▶ [DATA SUPPLIED]:
(** C2, on the code.  With an executor registered for the message of the
    interaction (and a callback for its custom id), [on_rest_request]
    queues the execution task and raises [TypeError] where it unpacks the
    coroutine object of the un-awaited [asyncio.wait]; the line that
    reports the missing response is not reached. *)
Theorem on_rest_request_raises_TypeError :
  let interaction := mkInteraction 1 100 "press" in
  _executors component_client !! 100%Z = Some executor /\
  _id_to_callback executor !! "press" = Some (mkCallback "on_press") /\
  ComponentClient.on_rest_request interaction (component_client, quiet 0)
  = (Raise (TypeError "cannot unpack non-iterable coroutine object"),
     (component_client, set_tasks [execute_task executor interaction] (quiet 0))).
Proof. vm_compute. repeat split. Qed.

(** ** One initial response *)

Section InitialResponse.

Variables (ctx : Context) (env : Env).

Lemma defer_after_defer (defer_type : ResponseType) (flags : UndefinedOr Z) :
  _has_been_deferred ctx = true ->
  Context.defer defer_type flags (ctx, env)
  = (Raise (RuntimeError "Context has already been responded to"), (ctx, env)).
Proof.
  intros Hdeferred. unfold Context.defer, bind, self; cbn. now rewrite Hdeferred.
Qed.


Lemma create_initial_response_after_defer (args : ResponseArgs) :
  _has_responded ctx = false ->
  _has_been_deferred ctx = true ->
  Context.create_initial_response args (ctx, env)
  = (Raise (RuntimeError
       "edit_initial_response must be used to set the initial response after a context has been deferred"),
     (ctx, env)).
Proof.
  intros Hresponded Hdeferred.
  unfold Context.create_initial_response, Context._create_initial_response, bind, self; cbn.
  now rewrite Hresponded, Hdeferred.
Qed.

(** [defer] looks at [_has_been_deferred] only: a context that has
    responded and was never deferred is deferred all the same, and
    without a future a second initial response goes to the platform. *)
Lemma defer_after_create_initial_response (defer_type : ResponseType) (flags : UndefinedOr Z) :
  _has_been_deferred ctx = false ->
  _response_future ctx = None ->
  rest_script env = [] ->
  Context.defer defer_type flags (ctx, env)
  = (Return tt,
     (set__has_been_deferred true ctx,
      set_initial_responses
        (initial_responses env
         ++ [mkInitialResponse (interaction_id (_interaction ctx)) DEFERRED_MESSAGE_CREATE
               (with_flags (Context._get_flags ctx flags) no_args)]) env)).
Proof.
  intros Hdeferred Hfuture Hscript.
  unfold Context.defer, bind, self; cbn.
  rewrite Hdeferred; cbn. rewrite Hfuture.
  unfold lift, Interaction_create_initial_response, bind, request; cbn.
  now rewrite Hscript.
Qed.

End InitialResponse.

▶ [WHAT YOU NEED TO DO]: Only the lines from the first line of the records through the line with "reports the missing" should be reproduced, exactly and with nothing added.

▶ [RESULT OF THIS EXERCISE]:
(** C2, on the code.  With an executor registered for the message of the
    interaction (and a callback for its custom id), [on_rest_request]
    queues the execution task and raises [TypeError] where it unpacks the
    coroutine object of the un-awaited [asyncio.wait]; the line that
    reports the missing response is not reached. *)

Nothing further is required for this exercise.